In their current scenario, a digital camera takes images of the raw material as a laser is running across the material’s surface. The images are analyzed, imperfections are noted, and the results of the calculations transmitted as numeric values via a 1GE network connection. While the camera is taking images at nearly 5000 frames per second, because only the numeric results are being transmitted, the 1GE connection is sufficient.
Having seen the power of the data coming from this scenario, the company is looking to expand their application and receive the full images. Given the significantly larger amount of data that will need to be transmitted, nearly 10 times what is sent in the current scenario, a much larger Ethernet bandwidth will be needed. In both cases, the FPGA will be the interface to the Camera.
This drastic increase in data-flow requires that the data connection increase from 1GE to 10GE. The increase in speed means that the 1GE Ethernet IP core currently used in the FPGA is no longer adequate and an alternative solution must be found. The proposed solution is to integrate the Xilinx FPGA with an Intel 10 GE PCI Express Ethernet IC. This is a cutting-edge solution, and to reduce the technical risk, bench-marking is being performed to show that the proposed method has the sufficient bandwidth necessary to meet the needs of the application.

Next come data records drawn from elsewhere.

Lemma repair_attempt_Ok chk i st v st' :
  repair_attempt format_repair_prompt chk i st = (Ok v, st') →
  repaired format_repair_prompt chk i v ∧
  calls st' = calls st ++ attempt_calls format_repair_prompt chk i.
Proof.
  rewrite repair_attempt_eq. unfold repaired, attempt_calls.
  destruct (attempt_prompt format_repair_prompt chk i) as [p|]; [|done].
  destruct (is_empty_str p || negb (is_list p)) eqn:Hreuse.
  - destruct (output_list chk !! i) as [v0|] eqn:Hout; [|done].
    intros Heq; inversion Heq; subst. rewrite app_nil_r. split; [|done].
    exists p. by rewrite Hreuse.
  - unfold call_method.
    destruct (_run_single p (world st)) as [[tb|items] w'] eqn:Hw; [done|].
    intros Heq; inversion Heq; subst. simpl. split; [|done].
    exists p. rewrite Hreuse. split; [done|]. by exists items, (world st), w'.
Qed.

Lemma repair_check_Ok chk st out st' :
  repair_check format_repair_prompt chk st = (Ok out, st') →
  (length out = length (code_list chk) ∧
   ∀ i v, out !! i = Some v → repaired format_repair_prompt chk i v) ∧
  calls st' = calls st ++ check_calls format_repair_prompt chk.
Proof.
  unfold repair_check. intros Hrun.
  apply (mapM_Ok_inv _ (repaired format_repair_prompt chk)
           (attempt_calls format_repair_prompt chk)) in Hrun as [HF Hcalls].
  - split; [|done]. split.
    + apply Forall2_length in HF. by rewrite length_seq in HF.
    + intros i v Hv.
      destruct (Forall2_lookup_r _ _ _ _ _ HF Hv) as (i' & Hi' & HR).
      apply lookup_seq in Hi' as [-> _]. done.
  - intros i s v s' _. apply repair_attempt_Ok.
Qed.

In the proposed solution, the camera will interface to a custom designed board that runs a CPU, memory and FPGA, like the configuration in the first application. The addition of the 10GE PCIe IC will allow faster throughput of the images coming from the camera. Those images will be processed through the FPGA, into memory, through the CPU, and routed via the PCIe to the 10GE interrace IC.
The appropriate development of the device drivers, as well as selecting an operating system to port the Intel 550 chipset presents just a few of the many technical challenges.
Projects like this require a deep understanding of hardware, software, FPGA, networking, and embedded development; skills which are typically not found with industrial design firms or contract manufacturers. Like all of our projects, Resolution takes a holistic approach to analysis, focuses on the details, and understands and manages risk with innovative solutions to complex problems.